**WHAT YOU SHOULD DO**
Say how many of the lines below hold "Import", writing the number and nothing more.
+++++
(* ===== verification/Sigma0Contract.v ===== *)
(** sigma0: who has which page after a request. *)

From stdpp Require Import gmap sorting.
From S2P Require Import Prelude Machine Server L4Types Message Sigma0 Sigma0Pool Sigma0Spec.

Section contract.
Context `{Boot_memory}.
Implicit Types (P Q : memregion_pool) (L : memregion_pool → list entry) (fr : list Z) (s : sigma0) (e c : entry).

(** * The searches *)

(** A pass over a pool: where it starts, and each region that it comes to. *)
Lemma runs_start s L fr P (R : unit → sigma0 → Prop) : s0_ok s L fr →
  (∀ s1, s0_ok s1 L fr → only_pools s s1 → ptr_of P s1 = place (front P (L P)) → (length (L P) < size (regions s1))%nat → R tt s1) →
  runs (pool_reset P) R s.
Proof.
  intros Hs HR. eapply runs_reset; [apply Hs|]. set (s1 := set_ptr _ _ s). assert (Hs1 : s0_ok s1 L fr) by by apply set_ptr_ok.
  apply HR; [done|apply set_ptr_only|apply ptr_of_set|apply (pool_fuel s1 L fr), Hs1].
Qed.
Lemma runs_visit s L fr P l1 l2 (R : Z → sigma0 → Prop) : s0_ok s L fr → L P = l1 ++ l2 → ptr_of P s = place (front P l2) →
  (l2 = [] → R 0 s) →
  (∀ e l s1, l2 = e :: l → (place e =? 0) = false → s0_ok s1 L fr → only_pools s s1 → ptr_of P s1 = place (front P l) →
    L P = (l1 ++ [e]) ++ l → R (place e) s1) →
  runs (pool_next P) R s.
Proof.
  intros Hs HL Hp H0 HR. eapply runs_next; [apply Hs|exact HL|exact Hp|exact H0|]. intros e l -> Hz.
  apply (HR e l); [done|by apply Z.eqb_neq|by apply set_ptr_ok|apply set_ptr_only|apply ptr_of_set|by rewrite <- app_assoc].
Qed.

(** A pass over a pool finds the region with the page, or leaves everything as it is. *)
Lemma runs_any_from (al : Srv sigma0 Z) `{!Allocator al} k tid (R : option L4_item → sigma0 → Prop) L fr l2 : ∀ l1 s fuel,
  s0_ok s L fr → (2 ≤ length fr)%nat → 10 ≤ k < 32 → tid ≠ L4_nilthread →
  L conv_memory_pool = l1 ++ l2 → ptr_of conv_memory_pool s = place (front conv_memory_pool l2) → (length l2 < fuel)%nat →
  (∀ e, e ∈ l1 → ∀ a, a mod 2 ^ k = 0 → ¬ fits k e a L4_anythread) →
  (∀ s', only_pools s s' → s0_ok s' L fr →
    (∀ e, e ∈ L conv_memory_pool → ∀ a, a mod 2 ^ k = 0 → ¬ fits k e a L4_anythread) → R None s') →
  (∀ s' L' fr' e a, only_pools s s' → s0_ok s' L' fr' → e ∈ L conv_memory_pool → fits k e a L4_anythread → a mod 2 ^ k = 0 →
    0 ≤ a → a + 2 ^ k ≤ 2 ^ 32 → moved conv_memory_pool a (2 ^ k) tid L L' → (length fr ≤ length fr' + 2)%nat →
    R (Some (L4_MapItem (page_word a k) a)) s') →
  runs (any_from al fuel k tid) R s.
Proof.
  induction l2 as [|e l2 IH]; intros l1 s fuel Hs Hf Hk Htid HL Hp Hfuel Hno HN HS; (destruct fuel as [|fuel]; [simpl in Hfuel; lia|]); simpl.
  - apply runs_bind. eapply runs_visit; [exact Hs|exact HL|exact Hp| |done]. intros _. simpl. apply runs_ret, HN; [reflexivity|done|].
    rewrite HL, app_nil_r. done.
  - apply runs_bind. eapply runs_visit; [exact Hs|exact HL|exact Hp|done|]. intros ? ? s1 [= <- <-] Hz Hs1 H1 Hp1 HL1. rewrite Hz.
    apply runs_bind. eapply (runs_allocate_any al s1 L fr conv_memory_pool l1 l2 e k L4_anythread); try done; [apply Hs1|apply Hs1|lia|intros ->; simpl in Hf; lia| |].
    + intros Hnone. simpl. eapply (IH (l1 ++ [e]) s1 fuel); try done; [simpl in Hfuel; lia| | |].
      * intros c [Hc|Hc%list_elem_of_singleton]%elem_of_app; [by apply Hno|]. by subst c.
      * intros s' Hs'. apply HN. by etrans.
      * intros s' L' fr' c a Hs'. apply HS. by etrans.
    + intros Hal Hfit s2 L2 fr2 Hs2 Hok2 Ht _ Hf2. set (a := chosen e k) in *.
      assert (Hin : e ∈ L conv_memory_pool) by (rewrite HL; apply elem_of_app; right; by left).
      destruct (so_good _ _ _ Hs conv_memory_pool) as [Hgf _]. rewrite Forall_forall in Hgf. destruct (Hgf e Hin).
      pose proof Hfit as (Hla&Hah&Hown). destruct (page_size k) as (Hp2&_&_); [lia|].
      destruct (page_word_parts a k) as [-> ->]; [lia|lia|lia|done|]. simpl.
      apply runs_bind. unfold shift_one. rewrite (proj2 (Z.ltb_lt k 32)) by lia. apply runs_ret, runs_bind.
      eapply (runs_give s s2 L L2 fr fr2 conv_memory_pool a (2 ^ k) tid); try done; [etrans; [exact H1|by apply steps_only]|lia|lia| |].
      { intros x Hx. exists (own e), e. split_and!; [done|lia|lia|done]. }
      intros s' f L' fr' Hs' Hok' Hm _ _ Hlen. apply runs_ret. by eapply (HS s' L' fr' e a); try done; lia.
Qed.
+++++
**EXPECTED ANSWER**
2